Re: [PATCH v4 05/11] iommu/sva: Assign a PASID to mm on PASID allocation and free it on mm exit

From: Zhangfei Gao
Date: Tue Apr 26 2022 - 00:28:26 EST


Hi, Jean

On 2022/4/26 上午12:13, Jean-Philippe Brucker wrote:
Hi Jacob,

On Mon, Apr 25, 2022 at 08:34:44AM -0700, Jacob Pan wrote:
Hi Jean-Philippe,

On Mon, 25 Apr 2022 15:26:40 +0100, Jean-Philippe Brucker
<jean-philippe@xxxxxxxxxx> wrote:

On Mon, Apr 25, 2022 at 07:18:36AM -0700, Dave Hansen wrote:
On 4/25/22 06:53, Jean-Philippe Brucker wrote:
On Sat, Apr 23, 2022 at 07:13:39PM +0800, zhangfei.gao@xxxxxxxxxxx
wrote:
On 5.17
fops_release is called automatically, as well as
iommu_sva_unbind_device. On 5.18-rc1.
fops_release is not called, have to manually call close(fd)
Right that's weird
Looks it is caused by the fix patch, via mmget, which may add
refcount of fd.
Yes indirectly I think: when the process mmaps the queue,
mmap_region() takes a reference to the uacce fd. That reference is
released either by explicit close() or munmap(), or by exit_mmap()
(which is triggered by mmput()). Since there is an mm->fd dependency,
we cannot add a fd->mm dependency, so no mmget()/mmput() in
bind()/unbind().

I guess we should go back to refcounted PASIDs instead, to avoid
freeing them until unbind().
Yeah, this is a bit gnarly for -rc4. Let's just make sure there's
nothing else simple we can do.

How does the IOMMU hardware know that all activity to a given PASID is
finished? That activity should, today, be independent of an mm or a
fd's lifetime.
In the case of uacce, it's tied to the fd lifetime: opening an accelerator
queue calls iommu_sva_bind_device(), which sets up the PASID context in
the IOMMU. Closing the queue calls iommu_sva_unbind_device() which
destroys the PASID context (after the device driver stopped all DMA for
this PASID).

For VT-d, it is essentially the same flow except managed by the individual
drivers such as DSA.
If free() happens before unbind(), we deactivate the PASIDs and suppress
faults from the device. When the unbind finally comes, we finalize the
PASID teardown. It seems we have a need for an intermediate state where
PASID is "pending free"?
Yes we do have that state, though I'm not sure we need to make it explicit
in the ioasid allocator.

Could we move mm_pasid_drop() to __mmdrop() instead of __mmput()? For Arm
we do need to hold the mm_count until unbind(), and mmgrab()/mmdrop() is
also part of Lu's rework [1].

Move mm_pasid_drop to __mmdrop looks workable.

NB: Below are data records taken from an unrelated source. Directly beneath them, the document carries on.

(** When a queue of two NALs gives a single packet, the packet is an
    aggregate and fits. *)
Lemma packetizeStapA_pair (this : H264Repacketizer) (a b packet : Buffer) :
  packetizeStapA this [a; b] = Ok [packet] ->
  blen packet <= maxPacketSize this.
Proof.
  unfold packetizeStapA.
  remember (length [a; b]) as fuel eqn:Hfuel.
  destruct fuel as [|fuel]; [discriminate|]. clear Hfuel.
  cbn [packetizeStapALoop]. intros H.
  destruct (packetizeOneStapA this [a; b]) as [[p remaining]|e] eqn:Hone;
    cbv beta iota delta [bind] in H; [|discriminate].
  destruct (packetizeStapALoop fuel this remaining) as [ret|e] eqn:Hrec; [|discriminate].
  injection H as -> ->.
  destruct (packetizeStapALoop_spec _ _ _ _ Hrec) as (Hne & _).
  destruct (packetizeOneStapA_spec _ _ _ _ Hone) as (_ & [Hfit|[Hd _]]); [exact Hfit|].
  injection Hd as _ Hrem. exfalso. apply Hne; [rewrite <- Hrem; discriminate|reflexivity].
Qed.

(** ** The size bound *)

Lemma bind_Ok {A B : Type} (m : result A) (k : A -> result B) (b : B) :
  bind m k = Ok b -> exists a, m = Ok a /\ k a = Ok b.
Proof.
  destruct m as [a|e]; simpl; [|discriminate].
  intros H. exists a. split; [reflexivity|exact H].
Qed.

(** Takes the first step of a sequence of calls that returned. *)
Ltac bind_step H this1 ret1 H1 :=
  apply bind_Ok in H as ([this1 ret1] & H1 & H); cbv beta iota zeta in H.

Lemma filterSei_spec (nals : list Buffer) :
  forall (this : H264Repacketizer),
    snd (filterSei this nals) = filter notSei nals /\
    maxPacketSize (fst (filterSei this nals)) = maxPacketSize this /\
    codecInfo (fst (filterSei this nals)) = codecInfo this /\
    extraPackets (fst (filterSei this nals)) = extraPackets this /\
    pendingStapA (fst (filterSei this nals)) = pendingStapA this /\
    pendingFuA (fst (filterSei this nals)) = pendingFuA this.
Proof.
  induction nals as [|p rest IH]; intros this; [repeat split|].
  cbn [filterSei filter].
  specialize (IH (setSeenSps this (seenSps this || (byteAnd p 0 0x1F =? NAL_TYPE_SPS)))).
  destruct (filterSei _ rest) as [this' kept].
  simpl in IH. destruct IH as (Hk & Hm & Hc & He & Hs & Hf).
  simpl. unfold notSei at 1. rewrite Hk.
  repeat split; assumption.
Qed.

Section SizeBound.

Variables (M : Z) (queued : list Buffer).
Hypothesis M_contract : 3 <= M.

Lemma sizeInvariant_emit (this : H264Repacketizer) (ret new : list Serialized) :
  sizeInvariant M queued this ret ->
  Forall (sizeBounded M queued) new ->
  sizeInvariant M queued this (ret ++ new).
Proof.
  intros (Hm & Hq & Hret) Hnew. repeat split; try assumption.
  apply Forall_app. split; assumption.
Qed.

Lemma sizeInvariant_state (this this' : H264Repacketizer) (ret : list Serialized) :
  sizeInvariant M queued this ret ->
  maxPacketSize this' = maxPacketSize this ->
  incl (pendingPayloads this') (pendingPayloads this) ->
  sizeInvariant M queued this' ret.
Proof.
  intros (Hm & Hq & Hret) Hm' Hq'. repeat split; try assumption.
  - congruence.
  - intros p Hp. apply Hq, Hq', Hp.
Qed.

Lemma createRtpPackets_size (this this' : H264Repacketizer) (packet : RtpPacket)
    (nalus : list Buffer) (ret ret' : list Serialized) (hadMarker : bool) :
  createRtpPackets this packet nalus ret hadMarker = Ok (this', ret') ->
  sizeInvariant M queued this ret ->
  Forall (fun p => blen p <= M \/ (In p queued /\ stapFallback M p)) nalus ->
  sizeInvariant M queued this' ret'.
Proof.
  intros Hcall Hinv Hnalus.
  destruct (createRtpPackets_spec _ _ _ _ _ _ _ Hcall)
    as ((Hm & _ & Hs & _) & _ & new & Hret & Hpay).
  rewrite Hret. apply sizeInvariant_emit.
  - apply (sizeInvariant_state this); [exact Hinv|exact Hm|].
    unfold pendingPayloads. rewrite Hs. apply incl_refl.
  - exact (Forall_payload _ new nalus Hpay Hnalus).
Qed.

Lemma flushPendingFuA_size (this this' : H264Repacketizer) (ret ret' : list Serialized) :
  flushPendingFuA this ret = Ok (this', ret') ->
  sizeInvariant M queued this ret ->
  sizeInvariant M queued this' ret'.
Proof.
  unfold flushPendingFuA. intros H Hinv.
  destruct (pendingFuA this) as [[|first rest]|] eqn:Hp; try discriminate.
  - destruct (negb (fuaGroupCheck _ None (first :: rest))).
    + injection H as <- <-.
      apply (sizeInvariant_state this); [exact Hinv|reflexivity|apply incl_refl].
    + apply bind_Ok in H as (fragments & Hfrag & H). cbv beta iota zeta in H.
      destruct Hinv as (Hm & Hq & Hret).
      destruct (packetizeFuA_bound this (defragment first (first :: rest))
                  (negb (negb (byteAnd (payload first) 1 0x80 =? 0)))
                  (negb (negb (byteAnd (payload (last (first :: rest) first)) 1 0x40 =? 0)))
                  ltac:(lia)) as (fragments' & Hfrag' & Hbound).
      rewrite Hfrag in Hfrag'. injection Hfrag' as <-.
      bind_step H this1 ret1 Hcall.
      pose proof (createRtpPackets_size _ _ _ _ _ _ _ Hcall
                    (conj Hm (conj Hq Hret))) as Hcr.
      injection H as <- <-.
      apply (sizeInvariant_state this1); [|reflexivity|apply incl_refl].
      apply Hcr. eapply Forall_impl; [|exact Hbound].
      intros p Hb. cbv beta in Hb. left. rewrite <- Hm. exact Hb.
  - injection H as <- <-. exact Hinv.
Qed.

The nginx works since ioasid is not freed when master exit until nginx stop.

The ioasid does not free immediately when fops_release->unbind finished.
Instead, __mmdrop happens a bit lazy,  which has no issue though
I passed 10000 times exit without unbind test, the pasid allocation is ok.

Thanks


diff --git a/kernel/fork.c b/kernel/fork.c
index 9796897560ab..60f417f69367 100644
--- a/kernel/fork.c
+++ b/kernel/fork.c
@@ -792,6 +792,8 @@ void __mmdrop(struct mm_struct *mm)
        mmu_notifier_subscriptions_destroy(mm);
        check_mm(mm);
        put_user_ns(mm->user_ns);
+       mm_pasid_drop(mm);
        free_mm(mm);
 }
 EXPORT_SYMBOL_GPL(__mmdrop);
@@ -1190,7 +1192,6 @@ static inline void __mmput(struct mm_struct *mm)
        }
        if (mm->binfmt)
                module_put(mm->binfmt->module);
-       mm_pasid_drop(mm);
        mmdrop(mm);
 }


Thanks,
Jean

[1] https://lore.kernel.org/linux-iommu/20220421052121.3464100-9-baolu.lu@xxxxxxxxxxxxxxx/